I'm currently trying to develop a GitHub Action which creates a release of a macOS app. This app is also using Sparkle to automatically install new updates.
What I managed to do, following the docs:
master starts the GitHub workflowgenerate_appcast uses that key to update an appcast.xml, which is then put in the directory used by GitHub Pages.However, when trying to install that latest release I get an Update Error, saying: The update is improperly signed and could not be validated. Please try again later or contact the app developer.
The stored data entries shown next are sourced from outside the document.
(** * Stock-price pipeline: fetcher, feature engine and trainers

    A shallow embedding of the three notebooks of the repository:

    - Notebook 1 (data fetching): [Fetch.fetch_and_store_data] and the
      loop over [stocks];
    - Notebook 2 (data preprocessing): [Preprocess.clean],
      [Preprocess.engineer], [Preprocess.dropna] and the write of
      [processed_stocks];
    - the two training notebooks (Random Forest and LSTM):
      [Train.rf_prepare] and [Train.lstm_prepare].

    Data frames are lists of rows in stored order.  Finite floating-point
    numbers are idealised as rationals ([Q]): the rounding of each operation
    is left out, its overflow is not.  The non-finite values are kept as
    [Inf] and [NaN], because [dropna] tells them apart: a division by zero
    or a quotient beyond the range of a double in [pct_change], an infinity
    stored in the table or read from text.  The text-to-number parser behind
    [pd.to_numeric], the number that the running sums of the rolling
    standard deviation arrive at, the square root of the standard scaler
    and the shuffle of the split are parameters of the development.  The
    running sums themselves are run on binary64 numbers in [Float64]. *)

From Stdlib Require Import QArith Qabs Lqa.
From Stdlib Require PrimFloat FloatOps SpecFloat.
From stdpp Require Import base list strings.

Local Open Scope nat_scope.

(** ** Numbers as pandas holds them *)

Inductive float : Type :=
  | Fin (q : Q)
  | Inf
  | NaN.

Definition isna (x : float) : bool :=
  match x with NaN => true | _ => false end.

Definition is_fin (x : float) : bool :=
  match x with Fin _ => true | _ => false end.

(** The doubles end just below [2^1024]: an exact result of magnitude
    [2^1024 - 2^970] or more rounds to an infinity. *)
Definition overflow_threshold : Q := inject_Z (2 ^ 1024 - 2 ^ 970).

Definition overflows (q : Q) : bool := Qle_bool overflow_threshold (Qabs q).

(** The double that stands for an exact result, its rounding left out. *)
Definition of_exact (q : Q) : float := if overflows q then Inf else Fin q.

(** IEEE division: a finite number divided by zero is an infinity, zero by
    zero is not a number, and a quotient of finite numbers that is out of
    range is an infinity. *)
Definition fdiv (a b : float) : float :=
  match a, b with
  | NaN, _ | _, NaN => NaN
  | Inf, Inf => NaN
  | Inf, Fin _ => Inf
  | Fin _, Inf => Fin 0
  | Fin x, Fin y =>
      if Qeq_bool y 0 then (if Qeq_bool x 0 then NaN else Inf)
      else of_exact (x / y)
  end.

(** Subtraction of a finite constant; taking one from a double does not
    leave the range. *)
Definition fsub_fin (a : float) (c : Q) : float :=
  match a with
  | Fin x => Fin (x - c)
  | Inf => Inf
  | NaN => NaN
  end.

Definition Qsum (xs : list Q) : Q := foldr Qplus 0%Q xs.

Definition Qlen (xs : list Q) : Q := inject_Z (Z.of_nat (length xs)).

(** Arithmetic mean of a list of observations. *)
Definition Qmean (xs : list Q) : Q := (Qsum xs / Qlen xs)%Q.

(** Sample variance (ddof = 1), the pandas default of [rolling(...).std()]. *)
Definition Qvar (xs : list Q) : Q :=
  let m := Qmean xs in
  (Qsum (map (fun x => (x - m) * (x - m)) xs) / (Qlen xs - 1))%Q.

(** ** The tables *)

(** A cell of the [Adj Close] column as SQLite returns it, when the table
    holds what the fetch notebook writes (a finite number or nothing) or
    text: [RawTable.cell] below has the infinities as well. *)
Inductive sqlval : Type :=
  | SqlNull
  | SqlReal (q : Q)
  | SqlText (s : string).

(** A row of the [stocks] table, in the column order of the frame.  The
    parameter is the type of the [Adj Close] cell: [sqlval] as read from the
    database, [float] once [pd.to_numeric] has run. *)
Record row (A : Type) : Type := mkRow {
  Date : option Z;
  Adj_Close : A;
  Close : option Q;
  High : option Q;
  Low : option Q;
  Open : option Q;
  Volume : option Z;
  Company : option string;
  Ticker : option string
}.

Arguments mkRow {A}.
Arguments Date {A}.
Arguments Adj_Close {A}.
Arguments Close {A}.
Arguments High {A}.
Arguments Low {A}.
Arguments Open {A}.
Arguments Volume {A}.
Arguments Company {A}.
Arguments Ticker {A}.

Definition set_adj_close {A B} (f : A -> B) (r : row A) : row B :=
  mkRow (Date r) (f (Adj_Close r)) (Close r) (High r) (Low r) (Open r)
        (Volume r) (Company r) (Ticker r).

Definition set_date {A} (d : option Z) (r : row A) : row A :=
  mkRow d (Adj_Close r) (Close r) (High r) (Low r) (Open r)
        (Volume r) (Company r) (Ticker r).

(** A row of [processed_stocks]: the raw columns and the six derived ones. *)
Record feat_row : Type := mkFeat {
  base : row float;
  MA7 : float;
  MA14 : float;
  Daily_Return : float;
  Volatility : float;
  Lag_1 : float;
  Lag_2 : float
}.

(** No raw column of the row is null. *)
Definition raw_complete {A} (r : row A) : bool :=
  bool_decide (is_Some (Date r)) && bool_decide (is_Some (Close r)) &&
  bool_decide (is_Some (High r)) && bool_decide (is_Some (Low r)) &&
  bool_decide (is_Some (Open r)) && bool_decide (is_Some (Volume r)) &&
  bool_decide (is_Some (Company r)) && bool_decide (is_Some (Ticker r)).

(** ** Series operations of pandas *)

Module Series.

(** [x.shift(k)]: the values move down by [k] places, [NaN] fills the top. *)
Definition shift (k : nat) (xs : list float) : list float :=
  take (length xs) (replicate k NaN ++ xs).

(** Forward fill, the [fill_method] that [pct_change] applies first. *)
Fixpoint ffill_from (last : float) (xs : list float) : list float :=
  match xs with
  | [] => []
  | x :: rest =>
      let v := if isna x then last else x in
      v :: ffill_from v rest
  end.

Definition ffill (xs : list float) : list float := ffill_from NaN xs.

(** [x.pct_change()]: [filled / filled.shift(1) - 1]. *)
Definition pct_change (xs : list float) : list float :=
  let filled := ffill xs in
  zip_with (fun a b => fsub_fin (fdiv a b) 1) filled (shift 1 filled).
I've tried removing the SUPublicEDKey from the project and creating the appcast manually, leaving so the sparkle:edSignature out. This worked as expected, with the latest update getting installed from the app.
Some important outputs:
> codesign --deep -vvv --verify testSparkleRelease.app
...
testSparkleRelease.app: valid on disk
testSparkleRelease.app: satisfies its Designated Requirement
> spctl -a -t exec -vv testSparkleRelease.app
testSparkleRelease.app: rejected
origin=Apple Development: Alexander Perathoner (K3WW8XS***)
I thought that maybe it should be using the Apple Distribution certificate, so I tried importing that one too, and using for the export of the archive — but got the same error.
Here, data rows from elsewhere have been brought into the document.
Definition open (input_format output_format : string) (w : t) : t :=
  mk (Some (input_format, output_format)) (topics w) (written w).

Definition create_topic (tm : TopicMetadata) (w : t) : t :=
  mk (opened w) (topics w ++ [tm]) (written w).

Definition remove_topic (tm : TopicMetadata) (w : t) : t :=
  mk (opened w)
     (filter (λ x, name x ≠ name tm) (topics w)) (written w).

Definition write (m : SerializedBagMessage) (w : t) : t :=
  mk (opened w) (topics w) (written w ++ [m]).

(** A writer that received the messages [out], in that order, after what
    it had already written. *)
Definition extend (out : list SerializedBagMessage) (w : t) : t :=
  mk (opened w) (topics w) (written w ++ out).

End Writer.

(** ** Rewrite merger (rewrite.cpp) *)

Module Rewrite.

(** [size_t earliest_msg_index = -1;] *)
Definition size_t_minus_one : Z := (-1) mod 2 ^ 64.

(** The "refill queue" loop of [get_next]:
    [for (size_t i = 0; i < next_messages.size(); i++)], with [n] the
    number of iterations left.  A vector access out of range gives
    [None]. *)
Fixpoint refill (n i : nat) (input_bags : list Reader.t)
    (next_messages : slots) : option (list Reader.t * slots) :=
  match n with
  | O => Some (input_bags, next_messages)
  | S n' =>
      slot ← next_messages !! i;
      match slot with
      | Some _ => refill n' (S i) input_bags next_messages
      | None =>
          bag ← input_bags !! i;
          if Reader.has_next bag then
            '(m, bag') ← Reader.read_next bag;
            refill n' (S i) (<[i:=bag']> input_bags)
                   (<[i:=Some m]> next_messages)
          else refill n' (S i) input_bags next_messages
      end
  end.

(** The "find message with lowest timestamp" loop of [get_next]. *)
Fixpoint find_earliest (n i : nat) (next_messages : slots)
    (earliest_msg : option Msg) (earliest_msg_index : Z)
    : option (option Msg * Z) :=
  match n with
  | O => Some (earliest_msg, earliest_msg_index)
  | S n' =>
      msg ← next_messages !! i;
      match msg with
      | None =>
          find_earliest n' (S i) next_messages
                        earliest_msg earliest_msg_index
      | Some m =>
          if match earliest_msg with
             | None => true
             | Some e => bool_decide (time_stamp m < time_stamp e)
             end
          then find_earliest n' (S i) next_messages (Some m) (Z.of_nat i)
          else find_earliest n' (S i) next_messages
                             earliest_msg earliest_msg_index
      end
  end.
The entire signing process happens on the GitHub runners that builds the app, following this guide.
Here's the entire project: https://github.com/AlexPerathoner/SparkleReleaseTest, in particular the appcast.xml, and the workflow file
The entire procedure is correct.
The error was in the download link prefix, which didn’t parse correctly. So Sparkle was able to find the presence of a new update, but couldn’t download it - and returned a signing issue.